Of all the lines below, output only those starting at the one with "Definition set_resolv_conf_path x" and ending at the one with "(resolver_options c) (config_file c)", both ends included, exactly as written.

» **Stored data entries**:
============

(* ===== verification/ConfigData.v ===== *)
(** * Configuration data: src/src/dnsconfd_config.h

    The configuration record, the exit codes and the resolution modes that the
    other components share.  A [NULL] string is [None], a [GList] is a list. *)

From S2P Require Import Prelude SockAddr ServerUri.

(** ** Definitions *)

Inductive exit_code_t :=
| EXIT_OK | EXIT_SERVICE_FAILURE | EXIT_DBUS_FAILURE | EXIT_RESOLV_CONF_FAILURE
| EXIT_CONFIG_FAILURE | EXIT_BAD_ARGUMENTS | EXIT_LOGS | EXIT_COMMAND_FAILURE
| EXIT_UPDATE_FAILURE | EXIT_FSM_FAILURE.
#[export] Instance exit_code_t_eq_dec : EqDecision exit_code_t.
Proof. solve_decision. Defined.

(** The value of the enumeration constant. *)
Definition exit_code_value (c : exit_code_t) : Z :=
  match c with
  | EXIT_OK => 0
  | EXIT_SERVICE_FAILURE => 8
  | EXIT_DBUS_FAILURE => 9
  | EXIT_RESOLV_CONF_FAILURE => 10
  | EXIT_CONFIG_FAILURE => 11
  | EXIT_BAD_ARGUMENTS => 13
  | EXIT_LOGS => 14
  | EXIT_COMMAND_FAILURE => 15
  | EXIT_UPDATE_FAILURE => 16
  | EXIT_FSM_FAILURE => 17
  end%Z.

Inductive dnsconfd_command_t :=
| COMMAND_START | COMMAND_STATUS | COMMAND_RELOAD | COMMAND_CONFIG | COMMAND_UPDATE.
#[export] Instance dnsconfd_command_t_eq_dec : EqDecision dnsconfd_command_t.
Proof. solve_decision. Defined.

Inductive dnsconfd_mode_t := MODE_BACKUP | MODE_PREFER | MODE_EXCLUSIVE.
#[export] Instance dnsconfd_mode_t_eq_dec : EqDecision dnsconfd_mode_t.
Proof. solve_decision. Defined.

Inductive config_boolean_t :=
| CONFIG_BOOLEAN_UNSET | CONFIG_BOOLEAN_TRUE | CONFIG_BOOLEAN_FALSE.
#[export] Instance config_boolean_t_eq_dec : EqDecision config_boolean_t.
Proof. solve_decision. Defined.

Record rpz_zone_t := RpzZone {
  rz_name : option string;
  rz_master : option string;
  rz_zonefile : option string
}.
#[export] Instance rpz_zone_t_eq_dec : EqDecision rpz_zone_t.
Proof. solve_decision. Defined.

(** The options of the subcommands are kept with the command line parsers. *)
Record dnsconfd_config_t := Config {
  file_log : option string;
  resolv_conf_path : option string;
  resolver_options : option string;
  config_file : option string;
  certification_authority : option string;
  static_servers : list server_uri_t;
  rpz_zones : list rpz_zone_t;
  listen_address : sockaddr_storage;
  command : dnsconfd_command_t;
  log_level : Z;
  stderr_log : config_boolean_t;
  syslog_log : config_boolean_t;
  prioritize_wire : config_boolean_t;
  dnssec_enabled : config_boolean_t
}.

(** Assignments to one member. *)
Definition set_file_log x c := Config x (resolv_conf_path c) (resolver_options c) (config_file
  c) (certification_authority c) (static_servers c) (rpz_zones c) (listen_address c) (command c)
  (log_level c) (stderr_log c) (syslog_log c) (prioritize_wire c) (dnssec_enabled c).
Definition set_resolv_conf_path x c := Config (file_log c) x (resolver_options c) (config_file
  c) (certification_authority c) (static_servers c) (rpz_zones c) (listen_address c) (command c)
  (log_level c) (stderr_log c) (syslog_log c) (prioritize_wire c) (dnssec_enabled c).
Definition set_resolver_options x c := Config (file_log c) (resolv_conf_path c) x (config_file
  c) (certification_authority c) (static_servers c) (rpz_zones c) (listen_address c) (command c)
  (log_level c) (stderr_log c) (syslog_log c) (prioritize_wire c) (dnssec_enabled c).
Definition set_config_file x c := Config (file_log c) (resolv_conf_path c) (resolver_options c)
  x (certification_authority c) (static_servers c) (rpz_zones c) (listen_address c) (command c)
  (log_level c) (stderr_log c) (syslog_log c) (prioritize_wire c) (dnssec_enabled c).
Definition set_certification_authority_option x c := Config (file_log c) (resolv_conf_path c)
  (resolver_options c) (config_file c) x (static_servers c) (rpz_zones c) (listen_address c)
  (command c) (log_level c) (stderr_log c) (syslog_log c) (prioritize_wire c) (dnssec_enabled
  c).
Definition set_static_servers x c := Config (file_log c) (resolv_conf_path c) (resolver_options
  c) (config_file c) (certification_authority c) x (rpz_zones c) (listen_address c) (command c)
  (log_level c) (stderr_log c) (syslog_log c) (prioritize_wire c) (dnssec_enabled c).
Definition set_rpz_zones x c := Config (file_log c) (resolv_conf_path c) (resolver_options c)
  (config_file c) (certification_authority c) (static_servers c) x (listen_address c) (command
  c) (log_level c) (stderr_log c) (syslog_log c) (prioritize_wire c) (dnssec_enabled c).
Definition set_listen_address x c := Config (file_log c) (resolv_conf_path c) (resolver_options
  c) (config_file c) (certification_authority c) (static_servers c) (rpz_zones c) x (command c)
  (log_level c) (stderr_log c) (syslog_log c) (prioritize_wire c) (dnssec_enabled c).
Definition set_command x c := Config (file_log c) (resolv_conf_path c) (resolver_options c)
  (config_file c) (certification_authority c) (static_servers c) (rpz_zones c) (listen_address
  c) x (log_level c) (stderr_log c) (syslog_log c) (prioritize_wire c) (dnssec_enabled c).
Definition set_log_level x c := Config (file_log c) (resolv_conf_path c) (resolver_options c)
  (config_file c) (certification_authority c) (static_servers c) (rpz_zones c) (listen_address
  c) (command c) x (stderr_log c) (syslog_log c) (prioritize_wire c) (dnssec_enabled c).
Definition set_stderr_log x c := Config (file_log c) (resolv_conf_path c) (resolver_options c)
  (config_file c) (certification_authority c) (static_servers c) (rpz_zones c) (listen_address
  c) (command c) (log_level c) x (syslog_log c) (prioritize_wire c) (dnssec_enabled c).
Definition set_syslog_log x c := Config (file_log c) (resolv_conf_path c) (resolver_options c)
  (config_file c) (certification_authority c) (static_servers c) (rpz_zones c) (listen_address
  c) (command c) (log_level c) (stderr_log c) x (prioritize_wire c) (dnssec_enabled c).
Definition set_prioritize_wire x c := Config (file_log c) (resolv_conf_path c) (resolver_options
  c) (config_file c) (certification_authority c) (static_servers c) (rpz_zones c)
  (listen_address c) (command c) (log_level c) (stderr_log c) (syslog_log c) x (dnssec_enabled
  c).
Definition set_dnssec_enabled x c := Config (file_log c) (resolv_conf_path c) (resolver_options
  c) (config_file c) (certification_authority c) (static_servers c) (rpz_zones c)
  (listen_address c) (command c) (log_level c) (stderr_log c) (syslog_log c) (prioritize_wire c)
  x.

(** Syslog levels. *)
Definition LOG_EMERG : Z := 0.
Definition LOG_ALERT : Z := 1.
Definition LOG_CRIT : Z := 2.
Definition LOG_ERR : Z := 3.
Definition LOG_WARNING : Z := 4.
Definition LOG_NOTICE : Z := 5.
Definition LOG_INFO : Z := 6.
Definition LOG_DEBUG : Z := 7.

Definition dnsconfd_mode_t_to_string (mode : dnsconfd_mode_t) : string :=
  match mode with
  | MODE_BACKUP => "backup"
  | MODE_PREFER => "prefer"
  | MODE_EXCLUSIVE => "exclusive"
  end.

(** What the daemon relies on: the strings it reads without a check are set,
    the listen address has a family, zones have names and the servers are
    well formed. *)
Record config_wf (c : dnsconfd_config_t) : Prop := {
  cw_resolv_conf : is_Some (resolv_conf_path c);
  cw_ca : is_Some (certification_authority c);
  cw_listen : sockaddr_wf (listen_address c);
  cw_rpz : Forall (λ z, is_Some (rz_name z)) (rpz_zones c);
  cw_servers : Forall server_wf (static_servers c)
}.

============

» **Answer area**:
Definition set_resolv_conf_path x c := Config (file_log c) x (resolver_options c) (config_file
  c) (certification_authority c) (static_servers c) (rpz_zones c) (listen_address c) (command c)
  (log_level c) (stderr_log c) (syslog_log c) (prioritize_wire c) (dnssec_enabled c).
Definition set_resolver_options x c := Config (file_log c) (resolv_conf_path c) x (config_file
  c) (certification_authority c) (static_servers c) (rpz_zones c) (listen_address c) (command c)
  (log_level c) (stderr_log c) (syslog_log c) (prioritize_wire c) (dnssec_enabled c).
Definition set_config_file x c := Config (file_log c) (resolv_conf_path c) (resolver_options c)
  x (certification_authority c) (static_servers c) (rpz_zones c) (listen_address c) (command c)
  (log_level c) (stderr_log c) (syslog_log c) (prioritize_wire c) (dnssec_enabled c).
Definition set_certification_authority_option x c := Config (file_log c) (resolv_conf_path c)
  (resolver_options c) (config_file c) x (static_servers c) (rpz_zones c) (listen_address c)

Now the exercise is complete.